A bidirectional interfacial engineering strategy for highly stable sodium metal batteries

Abstract

Sodium (Na) metal batteries (SMBs) are regarded as some of the most promising next-generation energy storage systems due to their high energy density. However, their practical application is severely hindered by interfacial instabilities at both the anode and cathode, which result in rapid capacity degradation during cycling. Here, we proposed a bidirectional interfacial regulation strategy that simultaneously stabilizes both electrode interfaces. We found that the additive sulfolane features highly polar sulfone groups, effectively tailors the Na⁺ solvation structure and mitigates excessive anion decomposition under high-voltage conditions at the cathode.

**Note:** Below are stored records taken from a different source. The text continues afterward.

(** MultiCompass::scaleData *)
Definition scaleData (c : MultiCompass) (data : CompassData.t) : option CompassData.t :=
  let s := settings c in
  let sx := (CompassData.rawX data - (CompassSetting.maxX s + CompassSetting.minX s) / 2)%R in
  let sy := (CompassData.rawY data - (CompassSetting.maxY s + CompassSetting.minY s) / 2)%R in
  let sz := (CompassData.rawZ data - (CompassSetting.maxZ s + CompassSetting.minZ s) / 2)%R in
  match fdiv sx (divisorX s), fdiv sy (divisorY s), fdiv sz (divisorZ s) with
  | Some x, Some y, Some z =>
      Some (CompassData.mk (CompassData.rawX data) (CompassData.rawY data)
              (CompassData.rawZ data) x y z (CompassData.heading data))
  | _, _, _ => None
  end.

(** [atan2f] of <math.h>: the angle of the point (x, y) in (-PI, PI]. *)
Definition atan2 (y x : R) : R :=
  if Rlt_dec 0 x then atan (y / x)
  else if Rlt_dec x 0 then
    (if Rle_dec 0 y then atan (y / x) + PI else atan (y / x) - PI)%R
  else if Rlt_dec 0 y then (PI / 2)%R
  else if Rlt_dec y 0 then (- (PI / 2))%R
  else 0%R.

(** The two arguments ([axis1], [axis2]) that [calculateHeading] passes to
    [atan2f]: the first nonzero weight, tried in the order x, y, z, selects
    the pair of scaled axes and multiplies both. *)
Definition heading_axes (data : CompassData.t) (x y z : Z) : R * R :=
  if negb (x =? 0)%Z then
    (CompassData.scaledY data * IZR x, CompassData.scaledZ data * IZR x)%R
  else if negb (y =? 0)%Z then
    (CompassData.scaledX data * IZR y, CompassData.scaledZ data * IZR y)%R
  else if negb (z =? 0)%Z then
    (CompassData.scaledX data * IZR z, CompassData.scaledY data * IZR z)%R
  else (0, 0)%R.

Concurrently, another additive fluoroethylene carbonate preferentially decomposes at the Na metal anode to form a dense, NaF-rich inorganic layer, which suppresses dendrite growth and inhibits parasitic side reactions. As a result, Na‖Na symmetric cells with this mixed electrolyte exhibit an ultra-long cycling lifespan of 1400 h at 0.5 mA cm⁻²/0.5 mAh cm⁻², and Na‖Cu cells deliver stable cycling over 500 cycles. Furthermore, the Na‖Na₃V₂(PO₄)₃ full cell also achieves over 88% capacity retention after 1100 cycles at 80 mA g⁻¹. We believe that our work offers a viable pathway for designing high-stability Na metal anodes through synergistic interfacial engineering.